Adrian Cockcroft is retiring from Amazon after close to six years with the company. Cockcroft was most recently vice president of Sustainability Architecture.
Chime named Vineet Mehra chief marketing officer. He previously led growth and experience at Good Eggs.
Xiaomi inked a long-term partnership with Leica. Their first collaboration will be a smartphone released in July.
In other news
The world’s 50 richest people lost half a trillion dollars between them so far this year — at least on paper. Elon Musk alone has lost close to $70 billion, or about 1.5 Twitters.
Snap will miss its revenue and earnings guidance for the quarter. It will slow hiring in response.

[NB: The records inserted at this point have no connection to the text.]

(* ===== verification/Fish.v ===== *)
(** The fish of [pkg/app/fish] and the philosophers of [pkg/app/dinner].

    Three processes of [fish] print one kind of character each and take turns
    through semaphores; whatever the schedule, the terminal shows the same five
    fish.  This is checked on every reachable state ([Clients.explore]).  The
    processes of [dinner] use semaphores that nobody creates. *)
From S2P Require Import Prelude Sync Clients.
From Stdlib Require Import Ascii String.
From stdpp Require Import strings.
Open Scope Z_scope.
Open Scope list_scope.

Module Fish.

Definition PROCESS0 : UserSemaphore.Semaphore := UserSemaphore.new 0.
Definition PROCESS1 : UserSemaphore.Semaphore := UserSemaphore.new 1.
Definition PROCESS2 : UserSemaphore.Semaphore := UserSemaphore.new 2.
Definition WAITER : UserSemaphore.Semaphore := UserSemaphore.new 3.

Inductive action : Type :=
  | Print (c : ascii)
  | Unreachable.

#[global] Instance action_eq_dec : EqDecision action.
Proof. solve_decision. Defined.

(** The memory that matters is the terminal. *)
Definition run (a : action) (l : ()) (out : list ascii) : effect () (list ascii) :=
  match a with
  | Print c => Go l (out ++ [c])
  | Unreachable => Crash
  end.

Definition wait : UserSemaphore.Semaphore → instr action := UserSemaphore.wait.
Definition signal : UserSemaphore.Semaphore → instr action := UserSemaphore.signal.

(** One round of the [match] in [print], and what it adds to [idx]. *)
Definition arm (id : Z) : list (instr action) * Z :=
  match id with
  | 0 => ([wait PROCESS0; wait WAITER; Act (Print ">"); signal WAITER; signal PROCESS1;
           wait PROCESS0; wait WAITER; Act (Print ">"); signal WAITER; signal PROCESS2], 1)
  | 1 => ([wait PROCESS1; Act (Print "<"); signal PROCESS0], 1)
  | 2 => ([wait PROCESS2; wait WAITER; Act (Print "_"); signal WAITER; signal PROCESS0], 1)
  | _ => ([Act Unreachable], 0)
  end.

(** [while idx < 10]; ten rounds are more than enough. *)
Fixpoint print_loop (fuel : nat) (id idx : Z) : list (instr action) :=
  match fuel with
  | O => []
  | S fuel =>
      if idx <? 10 then (arm id).1 ++ print_loop fuel id (idx + (arm id).2 + 1) else []
  end.

Definition print (id : Z) : list (instr action) := print_loop 10 id 0.

Definition init_semaphores : M (gmap Z Semaphore) () :=
  UserSemaphore.init PROCESS0 0;; UserSemaphore.init PROCESS1 0;; UserSemaphore.init PROCESS2 0;;
  UserSemaphore.init WAITER 1;; mret ().

(** The children, and the parent (process 3) after the forks, up to its waiting
    for them. *)
Definition main : state () (list ascii) action :=
  start (state_of (init_semaphores SemaphoreSet.default) ∅)
    {[ 0 := print 0; 1 := print 1; 2 := print 2; 3 := [signal PROCESS0] ]} () [].

Definition school : list ascii := mjoin (replicate 5 [">"; "<"; ">"; "_"]%char).

Definition workers : list Z := [0; 1; 2; 3].

Definition states `{Profile} : list (state () (list ascii) action) :=
  default [] (explore run 2000 workers [main] []).

(** What is printed is a part of the school; a state is the end or can go on. *)
Definition good (s : state () (list ascii) action) : bool :=
  bool_decide (shared s `prefix_of` school) &&
  (existsb (λ p, can_run p s) workers ||
   (bool_decide (shared s = school) &&
    forallb (λ p, match clients s !! p with Some (mkClient [] None _) => true | _ => false end) workers)).

Lemma main_workers : all_workers workers main.
Proof.
  intros p Hp. change (is_Some (clients main !! p)) in Hp.
  apply (elem_of_dom (D := gset Z)) in Hp.
  assert (Hd : dom (clients main) = {[ 0; 1; 2; 3 ]}) by (vm_compute; reflexivity).
  rewrite Hd in Hp. unfold workers. set_solver.
Qed.

Section Check.
Context `{Profile}.

(** One search finds the states and looks at each. *)
Lemma states_checked : match explore run 2000 workers [main] [] with Some l => forallb good l | None => false end = true.
Proof. destruct H as [[]]; vm_cast_no_check (eq_refl true). Qed.

Lemma states_found : explore run 2000 workers [main] [] = Some states.
Proof. pose proof states_checked. unfold states. by destruct (explore _ _ _ _ _). Qed.

Lemma states_good : forallb good states = true.
Proof. pose proof states_checked. unfold states. by destruct (explore _ _ _ _ _). Qed.

Lemma good_spec s :
  good s = true → all_workers workers s →
  shared s `prefix_of` school ∧
  ((∃ p, runnable p s) ∨ shared s = school ∧ finished s).
Proof.
  unfold good. intros [Hpre Hg]%andb_true_iff Hw. apply bool_decide_eq_true in Hpre. split; [done|].
  apply orb_true_iff in Hg as [Hrun|[Hsh Hfin]%andb_true_iff].
  - left. apply existsb_exists in Hrun as (p & _ & Hp). exists p. by apply can_run_runnable.
  - right. apply bool_decide_eq_true in Hsh. split; [done|]. intros p c Hc.
    rewrite forallb_forall in Hfin.
    specialize (Hfin p ltac:(apply list_elem_of_In, Hw; eauto)). rewrite Hc in Hfin.
    by destruct c as [[|] [|] l].
Qed.

(** The fish.  Whatever the schedule, what [fish] has printed at any time is
    the beginning of five fish [><>_]; no process is ever stuck or panics
    before all five are there; and no run is longer than the 91 instructions of the
    four processes, so every run can be continued to the end and ends so. *)
Theorem fish_prints (n : nat) (s : state () (list ascii) action) :
  nsteps (step run) n main s →
  shared s `prefix_of` school ∧ Z.of_nat n ≤ 91 ∧
  ((∃ s', step run s s') ∨ (shared s = school ∧ finished s)).
Proof.
  intros Hn.
  destruct (explore_spec run 2000 workers main states good states_found main_workers states_good s)
    as (Hg & Hw & Hruns); [by eapply rtc_nsteps_2|].
  destruct (good_spec s Hg Hw) as [Hpre Hend]. split_and!; [done| |].
  - pose proof (nsteps_size run n main s ltac:(by intros [])  Hn) as Hs. pose proof (size_nonneg s).
    assert (Clients.size main = 91) by (vm_compute; reflexivity). lia.
  - destruct Hend as [[p Hp]|?]; [left|by right]. destruct (Hruns p Hp) as [s' Ht]. by exists s', p.
Qed.
End Check.

(** A whole run. *)
Definition last : state () (list ascii) action :=
  default main (drive (H := debug) run 91 workers main).

Lemma fish_prints_witness :
  nsteps (step (H := debug) run) 91 main last ∧
  (shared last `prefix_of` school ∧ Z.of_nat 91 ≤ 91 ∧
   ((∃ s', step (H := debug) run last s') ∨ (shared last = school ∧ finished last))).
Proof.
  assert (Hn : nsteps (step (H := debug) run) 91 main last).
  { apply (drive_nsteps (H := debug) run 91 workers). vm_compute. reflexivity. }
  split; [exact Hn|]. apply (fish_prints (H := debug) 91 last Hn).
Defined.

End Fish.

(** * The philosophers *)

Module Dinner.

Definition CHOPSTICK (i : Z) : UserSemaphore.Semaphore := UserSemaphore.new i.

(** The line that is printed. *)
Definition run (a : Z) (l : ()) (out : list Z) : effect () (list Z) := Go l (out ++ [a]).

Definition wait : UserSemaphore.Semaphore → instr Z := UserSemaphore.wait.
Definition signal : UserSemaphore.Semaphore → instr Z := UserSemaphore.signal.

Definition dinner (set : Z) : list (instr Z) :=
  let left := set in
  let right := (set + 1) `mod` 5 in
  if set `mod` 2 =? 0 then
    [wait (CHOPSTICK left); wait (CHOPSTICK right); Act set;
     signal (CHOPSTICK right); signal (CHOPSTICK left)]
  else
    [wait (CHOPSTICK right); wait (CHOPSTICK left); Act set;
     signal (CHOPSTICK left); signal (CHOPSTICK right)].

(** [main] creates no semaphore before it forks. *)
Definition main : state () (list Z) Z :=
  start SemaphoreSet.default
    {[ 0 := dinner 0; 1 := dinner 1; 2 := dinner 2; 3 := dinner 3; 4 := dinner 4 ]} () [].

(** The philosopher has both chopsticks, as far as its program says. *)
Definition eating (s : state () (list Z) Z) (p : Z) : bool :=
  match clients s !! p with Some (mkClient (Act _ :: _) None _) => true | _ => false end.

(** In [dinner] the chopsticks are never created, so [wait] answers 1, which
    [lib::Semaphore::wait] drops, and everyone goes on: there is a schedule
    after which all five philosophers eat at once, each with a chopstick of its
    neighbour's. *)
Theorem dinner_all_eat_at_once `{Profile} :
  ∃ ps s, schedule run ps main = Done ((), s) ∧ ∀ p, 0 ≤ p < 5 → eating s p = true.
Proof.
  exists [0; 0; 1; 1; 2; 2; 3; 3; 4; 4]. eexists. split.
  - destruct H as [[]]; vm_compute; reflexivity.
  - intros p Hp. assert (p = 0 ∨ p = 1 ∨ p = 2 ∨ p = 3 ∨ p = 4) by lia.
    destruct_or!; subst p; vm_compute; reflexivity.
Qed.

End Dinner.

Andy Jassy has a big AGM to deal with on Wednesday. He'll face shareholder questions about Amazon's working conditions, executive pay and tax.
Broadcom might pony up as much as $60 billion for VMware, according to the WSJ.
Shareholders of Didi voted to delist the company from the New York Stock Exchange.
Samsung said it would invest $350 billion over five years in next-generation technologies, mainly in South Korea.
Airbnb is reportedly planning to exit China. The company is expected to take down all listings in the country this summer.
Meta will give researchers access to targeting data for political ads, finally giving the academics the access they’ve wanted for years.
D.C. Attorney General Karl Racine is suing Mark Zuckerberg over his responsibility for the Cambridge Analytica scandal.
The changing tech pay package
The tech job market isn’t cooling off (yet), but the economic downturn could change the way workers get paid. Fat salaries aren’t disappearing anytime soon, but tech companies will look to cut costs in other ways.
Cushy benefits packages and huge annual merit increases are easy places to cut back, according to compensation consultants. The amount of equity companies give to employees and the frequency of stock grants will also be scrutinized.
But experts also say the time is ripe for startups to land top talent. Many tech giants plan to slow hiring — or freeze it altogether — this year, which will make the market less competitive. And Big Tech workers looking for a fresh challenge might want to jump ship for an exciting growth opportunity.